Ma voisine m'a appelée par la fenêtre ouverte. Oui, les fenêtres sont ouvertes, déjà. Fin janvier, on ouvre les fenêtres en grand pour faire le ménage quand le soleil est aussi doux.
Je suppose que toi, tu t'occupes de ton jardin.
Elle faisait son ménage, un fichu sur la tête. Il y a encore des femmes qui mettent un fichu sur la tête quand elles enlèvent la poussière ; ça ne la flattait pas, ses cheveux sont ce qu'elle a de
plus beau. C'est toi qui m'a dit ça en la reluquant par la fenêtre justement, un jour de mai. Ses cheveux sont ce qu'elle a de plus beau. Ce n'est pas un compliment, pas vraiment. J'aurais pourtant
voulu prendre ma paire de ciseaux, traverser, frapper à sa porte, et les couper d'un coup, ces foutus cheveux.

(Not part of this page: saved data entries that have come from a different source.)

(** Rounding a located mantissa: up only past the truncation. *)
Lemma rne_located mrs v :
  0 <= shr_m mrs -> located mrs v ->
  let z := round_nearest_even (shr_m mrs) (loc_of_shr_record mrs) in
  (z = shr_m mrs \/ z = shr_m mrs + 1 /\ (IZR (shr_m mrs) < v)%R).
Proof.
  destruct mrs as [m r s]. unfold located. simpl. intros Hm H.
  destruct r, s; simpl; try (by left); try (right; split; [done|lra]).
  destruct (Z.even m); [by left|right; split; [done|lra]].
Qed.

(** ** Rounding *)

(** [r] is [V] rounded: the nearest value, or infinity past the largest. *)
Definition rounds (V : R) (r : F64.t) : Prop :=
  valid64 r /\ (nonneg r = true \/ r = S754_infinity false) /\
  forall c, amount c ->
    ((val c <= V)%R -> F64.leb c r = true) /\ ((V <= val c)%R -> F64.leb r c = true /\ nonneg r = true).

Definition canon (m : positive) (e : Z) : Prop := fexp64 (Zpos (digits2_pos m) + e) = e.

Lemma canon_emin m e : canon m e -> emin <= e.
Proof. unfold canon, fexp64. lia. Qed.

Lemma canon_full m e : 2 ^ 52 <= Zpos m < 2 ^ 53 -> emin <= e -> canon m e.
Proof.
  intros H He. unfold canon. rewrite (digits2_unique m 53) by (change (53 - 1) with 52; lia).
  unfold fexp64. lia.
Qed.

Lemma canon_small m : Zpos m < 2 ^ 53 -> canon m emin.
Proof.
  intros H. unfold canon, fexp64. pose proof (digits2_pos_bounds m) as [B _].
  assert (Zpos (digits2_pos m) <= 53); [|lia].
  destruct (Z.le_gt_cases (Zpos (digits2_pos m)) 53) as [|L]; [done|].
  assert (2 ^ 53 <= 2 ^ (Zpos (digits2_pos m) - 1)) by (apply Z.pow_le_mono_r; lia). lia.
Qed.

(** The truncated mantissa has at most 53 digits, and exactly 53 above the least exponent. *)
Lemma truncated_digits mx ex :
  0 <= mx -> ex <= fexp64 (Zdigits2 mx + ex) ->
  let e1 := fexp64 (Zdigits2 mx + ex) in
  let m1 := mx / 2 ^ (e1 - ex) in
  0 <= m1 < 2 ^ 53 /\ (emin < e1 -> 2 ^ 52 <= m1).
Proof.
  intros Hm He e1 m1. subst m1.
  assert (H0 : 0 <= mx / 2 ^ (e1 - ex)) by (apply Z.div_pos; [done|apply Z.pow_pos_nonneg; lia]).
  destruct mx as [|p|]; [| |lia].
  - rewrite Z.div_0_l in * by (apply Z.pow_nonzero; lia). split; [lia|].
    subst e1. simpl Zdigits2 in *. unfold fexp64 in *. lia.
  - simpl Zdigits2 in *. pose proof (digits2_pos_bounds p) as [B1 B2].
    set (d := Zpos (digits2_pos p)) in *. assert (Hd : 0 < d) by done.
    assert (E : e1 = fexp64 (d + ex)) by done. unfold fexp64 in E. split; [split; [done|]|].
    + apply Z.div_lt_upper_bound; [apply Z.pow_pos_nonneg; lia|].
      rewrite <- Z.pow_add_r by lia. eapply Z.lt_le_trans; [exact B2|]. apply Z.pow_le_mono_r; lia.
    + intros Hlt. apply Z.div_le_lower_bound; [apply Z.pow_pos_nonneg; lia|].
      rewrite <- Z.pow_add_r by lia. etrans; [|exact B1]. apply Z.pow_le_mono_r; lia.
Qed.

Lemma shr_fexp_located mx ex lx v :
  0 <= mx -> located (shr_record_of_loc mx lx) v -> ex <= fexp64 (Zdigits2 mx + ex) ->
  let e1 := fexp64 (Zdigits2 mx + ex) in
  exists mrs, shr_fexp 53 1024 mx ex lx = (mrs, e1)
    /\ located mrs (v * bpow (ex - e1)) /\ shr_m mrs = mx / 2 ^ (e1 - ex).
Proof.
  intros Hm Hl He e1. unfold shr_fexp. rewrite fexp_64. fold e1.
  assert (Hsm : shr_m (shr_record_of_loc mx lx) = mx) by by destruct lx as [|[]].
  destruct (e1 - ex) as [|p|p] eqn:E; [| |unfold e1 in E; lia].
  - exists (shr_record_of_loc mx lx). replace e1 with ex by lia. split; [done|].
    rewrite Z.sub_diag. change (bpow 0) with 1%R. rewrite Rmult_1_r, Z.div_1_r. done.
  - destruct (iter_located p _ v ltac:(by rewrite Hsm) Hl) as [H1 H2].
    exists (SpecFloat.iter_pos shr_1 p (shr_record_of_loc mx lx)). split_and!.
    + unfold shr. f_equal. lia.
    + by replace (ex - e1) with (- Zpos p) by lia.
    + by rewrite H2, Hsm.
Qed.

(** The last step: a mantissa of at most [2^53] in its exponent is put in canonical form. *)
Definition pack (m : Z) (e : Z) : F64.t :=
  match m with
  | Z0 => S754_zero false
  | Zpos p => if e <=? 971 then S754_finite false p e else S754_infinity false
  | Zneg _ => S754_nan
  end.

Lemma repack z e1 :
  0 <= z <= 2 ^ 53 -> emin <= e1 -> (emin < e1 -> 2 ^ 52 <= z) ->
  exists m e, (let '(mrs, e2) := shr_fexp 53 1024 z e1 loc_Exact in pack (shr_m mrs) e2) = pack m e
    /\ (IZR m * bpow e = IZR z * bpow e1)%R /\ 0 <= m
    /\ (forall p, m = Zpos p -> canon p e).
Proof.
  intros [H0 H1] He Hb. unfold shr_fexp. rewrite fexp_64.
  destruct (Z.eq_dec z 0) as [->|Hz].
  { assert (e1 = emin) as -> by lia. exists 0, emin. split_and!; [done|done|done|discriminate]. }
  destruct z as [|p|]; [done| |lia].
  destruct (Z.eq_dec (Zpos p) (2 ^ 53)) as [E|Hne].
  - rewrite E. assert (E1 : fexp64 (Zdigits2 (2 ^ 53) + e1) - e1 = 1).
    { change (Zdigits2 (2 ^ 53)) with 54. unfold fexp64. lia. }
    rewrite E1. exists (2 ^ 52), (e1 + 1). split_and!; [done| |done|].
    + rewrite bpow_add, bpow_1. change (2 ^ 53) with (2 ^ 52 * 2). rewrite mult_IZR. lra.
    + intros q [= <-]. apply canon_full; [done|lia].
  - assert (Hc : canon p e1).
    { destruct (Z.eq_dec e1 emin) as [->|]; [apply canon_small; lia|apply canon_full; lia]. }
    simpl Zdigits2. assert (E : fexp64 (Zpos (digits2_pos p) + e1) - e1 = 0) by (rewrite Hc; lia).
    rewrite E. exists (Zpos p), e1. split_and!; [done|done|done|]. by intros q [= <-].
Qed.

Je lui ai fait un grand sourire.
Si tu avais été là, même avec ce fichu qui cache ce qu'elle a de plus beau, je ne lui aurais pas souri. Ce qu'elle a de plus beau, tu comprends, ça suppose qu'autre chose de sa personne est beau,
non?
Ma jalousie te faisait rire.
Elle te flattait.
Puis elle ne t'a plus fait rire. Elle te gonflait.